Data extracted from a collection:
Lemma erase_all_unlinks_members_witness :
  is_list heap_abc 1 [2; 3; 4]%positive ∧
  ∃ h', erase_all 3 2%positive 1%positive heap_abc = Some ((), h') ∧
        is_list h' 1 [] ∧
        self_looped h' 2 ∧ self_looped h' 3 ∧ self_looped h' 4.
Proof.
  assert (is_list heap_abc 1 [2; 3; 4]%positive) as Hl.
  { split; [compute_done|]. vm_compute. by repeat split. }
  split; [exact Hl|].
  destruct (erase_all_unlinks_members heap_abc 1 [2; 3; 4]%positive 3 Hl)
    as (h' & Hrun & Hl' & Hself & _); [simpl; lia|].
  exists h'. split; [exact Hrun|]. split; [exact Hl'|].
  split; [apply Hself; compute_done|].
  split; apply Hself; compute_done.
Defined.

(** ** What [is_linked] and iteration can and cannot tell *)

(** X19.  [is_linked()] tells whether the node has a neighbour, not
    whether it is in a list: on a ring of [n] nodes it answers true for
    each of them iff [n > 1], and on a heap that satisfies the invariant it
    answers false exactly for the self-looped nodes. *)
Theorem is_linked_counts_ring (h : heap) (x : addr) :
  (∀ l, cycle h l → x ∈ l →
     is_linked x h = Some (bool_decide (1 < length l), h)) ∧
  (WF h → is_Some (h !! x) →
     ∃ b, is_linked x h = Some (b, h) ∧ (b = false ↔ self_looped h x)).
Proof.
  split; [intros l Hc Hx; by apply cycle_is_linked|].
  intros HWF (p & n & Hp & Hn)%live_fields.
  exists (bool_decide (p ≠ x)). split.
  - apply pv_Some in Hp as [? Hx].
    unfold is_linked, get_prev, mbind, M_bind, mret, M_ret. by rewrite Hx.
  - rewrite bool_decide_eq_false. split.
    + intros Heq. apply WF_self_looped; [done|].
      destruct (decide (p = x)) as [->|]; [done|]. by destruct Heq.
    + intros [Hp' _]%self_looped_fields. intros Hne. congruence.
Qed.

(** X20.  A ring that does not contain the sentinel cannot be iterated up
    to [end()]: starting from any node of such a ring, neither iteration
    nor [std::distance] towards a node outside the ring comes to an end,
    whatever the number of steps allowed.  This is the state in which
    [clear()] leaves the former members of a list. *)
Theorem iteration_off_list_never_ends (h : heap) (l : list addr) (d x : addr) :
  cycle h l → d ∉ l → x ∈ l →
  ∀ fuel, traverse fuel x d h = None ∧ distance fuel x d h = None.
Proof.
  intros Hc Hd Hx fuel. revert x Hx.
  induction fuel as [|fuel IH]; intros x Hx.
  - simpl. rewrite !decide_False by (intros ->; done). done.
  - simpl. rewrite !decide_False by (intros ->; done).
    destruct (cycle_live _ _ _ Hc Hx) as [y Hy].
    pose proof (cycle_nx_elem _ _ _ _ Hc Hx Hy) as Hyl.
    apply nx_Some in Hy as [p Hy].
    unfold mbind, M_bind, get_next. rewrite Hy. simpl.
    destruct (IH y Hyl) as [-> ->]. done.
Qed.

Lemma iteration_off_list_never_ends_witness :
  WF heap_ab ∧ is_list heap_ab 1 [2; 3]%positive ∧
  ∃ h', clear 1%positive heap_ab = Some ((), h') ∧
        cycle h' [2; 3]%positive ∧
        ∀ fuel, traverse fuel 2%positive 1%positive h' = None ∧
                distance fuel 2%positive 1%positive h' = None.
Proof.
  assert (WF heap_ab) as HWF by (apply WF_map_Forall; compute_done).
  assert (is_list heap_ab 1 [2; 3]%positive) as Hl.
  { split; [compute_done|]. vm_compute. by repeat split. }
  split; [exact HWF|]. split; [exact Hl|].
  destruct (clear_rings heap_ab 1 [2; 3]%positive HWF Hl)
    as (h' & Hrun & _ & _ & Hring & _); [done|].
  exists h'. split; [exact Hrun|]. split; [exact Hring|].
  apply (iteration_off_list_never_ends h' [2; 3]%positive 1 2 Hring);
    compute_done.
Defined.
(** [SELECT id, text FROM record WHERE update_flg = 1] *)
Definition select_flagged (rows : list record.t) : list (Z * string) :=
  map (fun r => (record.id r, record.text r))
      (filter (fun r => record.update_flg r = 1) rows).

(** The loop of [update_records]: one POST per selected row; a failure is
    logged and the loop goes on. *)
Fixpoint push_all (W : World) (records : list (Z * string)) (st : state)
  : list (Z * bool) * state :=
  match records with
  | [] => ([], st)
  | (id, text) :: rest =>
      let st1 := log (EvPost id) st in
      let acknowledged :=
        match requests_post W id text with Ok _ => true | Raise _ => false end in
      let '(acks, st2) := push_all W rest st1 in
      ((id, acknowledged) :: acks, st2)
  end.

(** [update_records]; the list says, per pushed id, whether the send was
    acknowledged. *)
Definition update_records (W : World) (st : state) : list (Z * bool) * state :=
  push_all W (select_flagged (db st)) st.

(** [init_database] renames any previous [data.db] away and creates an
    empty table. *)
Definition init_database (files : gmap string file) : state :=
  mkstate [] [] files [].

Definition main (W : World) (files : gmap string file) : state :=
  let st1 := sync_records W (init_database files) in
  let '(_, st2) := process_content W st1 in
  let '(_, st3) := update_records W st2 in
  st3.

(** ** A concrete world, for examples *)

Module Sample.
Definition parse (s fmt : string) : result Z :=
  if String.eqb s "2020-01-01 00:00:00" then Ok 20200101000000
  else if String.eqb s "2024-06-01 00:00:00" then Ok 20240601000000
  else if String.eqb s "Tue, 01 Jan 2019 00:00:00 GMT" then Ok 20190101000000
  else Raise (ValueError ("time data '" ++ s ++ "' does not match format '"
                          ++ fmt ++ "'")).

Definition page : response.t :=
  response.mk 200 [("Content-Type", "text/html; charset=utf-8")]
    (list_byte_of_string "<html><body><p>hi</p></body></html>")
    "<html><body><p>hi</p></body></html>".

Definition fetch (url : string) : result response.t :=
  if String.eqb url "https://example.org/a" then Ok page
  else Raise (OtherError "connection refused").

(** Only [p] elements match in [page]. *)
Definition select (markup selector : string) : result (option string) :=
  if String.eqb selector "p" then Ok (Some "hi") else Ok None.

Definition world : World :=
  {| now_strftime := "20240101120000";
     now_datetime := 20240101120000;
     strptime := parse;
     str_datetime := fun _ => "<datetime>";
     sha1_hexdigest := fun s => "sha1(" ++ s ++ ")";
     decode_utf8_ignore := string_of_list_byte;
     requests_head := fetch;
     requests_get := fetch;
     soup_select_one := select;
     md_convert := fun _ _ => MdResult "# converted";
     requests_post := fun _ _ => Ok tt;
     get_records := Ok [] |}.

Definition row (id : Z) (text : string) (reference : string) : record.t :=
  record.mk id "title" text (Some reference) 7 "someone"
    "2019-01-01 00:00:00" "2020-01-01 00:00:00" 0 None 0 None.

Definition docx_bytes : list byte := magic_zip ++ [x14; x00; x06; x00].
Lemma get_bernouli_series_zip_truncation_witness :
  get_bernouli_series [4; 2; 5] [1; 2]
    = get_bernouli_series [4; 2] [1; 2] /\
  Z.of_nat (length (evalState (get_bernouli_series [4; 2; 5] [1; 2])
                              [7; 0; 2]%nat)) = 6.
Proof.
  destruct (get_bernouli_series_zip_truncation [4; 2; 5] [1; 2] [7; 0; 2]%nat)
    as (H1 & _ & H3).
  split; [exact H1|].
  apply H3. repeat constructor; cbn; lia.
Defined.

End SeriesMore.
(** [main] is the sequence of its steps: what it returns, the state it
    leaves and the events it emits, by how far the setup gets. *)
Definition main_of_stages (e : environment) : result Z :=
  let connecting :=
    (emitted (stage_init e) ++ [Log LogMsg "Connecting to %s..."])%list in
  match setup_of e with
  | BootstrapFailed =>
      mkResult (Val 1) (after (stage_init e)) (emitted (stage_init e))
  | ConnectorFailed =>
      mkResult (Val 1) (after (stage_connect e))
        (connecting ++ emitted (stage_connect e))%list
  | SessionFailed =>
      mkResult (Val 1) (after (stage_session e))
        (connecting ++ emitted (stage_connect e)
           ++ emitted (stage_session e))%list
  | ListenerFailed =>
      mkResult (Val 1) (after (stage_listen e))
        (connecting ++ emitted (stage_connect e)
           ++ emitted (stage_session e) ++ emitted (stage_listen e))%list
  | SetupComplete =>
      let bye := cleanup e (after (stage_listen e)) in
      mkResult (Val 0) (after bye)
        (connecting ++ emitted (stage_connect e)
           ++ emitted (stage_session e) ++ emitted (stage_listen e)
           ++ Log LogMsg "Waiting for TCP connection on %s:%d..."
           :: emitted bye)%list
  | SetupUndefined =>
      mkResult Undefined (after (stage_session e))
        (connecting ++ emitted (stage_connect e)
           ++ emitted (stage_session e))%list
  end.

(** ** [socket_connect]: the address *)

(** A decimal octet as the design means it: [0] to [255], written without
    a leading zero. *)
Definition is_octet (s : string) : bool :=
  match s with
  | "" => false
  | String c rest =>
      (negb (Ascii.eqb c "0") || String.eqb rest "") &&
      match digits 10 s 0 with
      | Some v => v <=? 255
      | None => false
      end
  end.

What is expected → Only one stretch of the records above is wanted: the lines between the one holding "mkResult (Val 0) (after bye)" and the one holding "mkResult Undefined (after", inclusive, reproduced exactly.

Your response →
      mkResult (Val 0) (after bye)
        (connecting ++ emitted (stage_connect e)
           ++ emitted (stage_session e) ++ emitted (stage_listen e)
           ++ Log LogMsg "Waiting for TCP connection on %s:%d..."
           :: emitted bye)%list
  | SetupUndefined =>
      mkResult Undefined (after (stage_session e))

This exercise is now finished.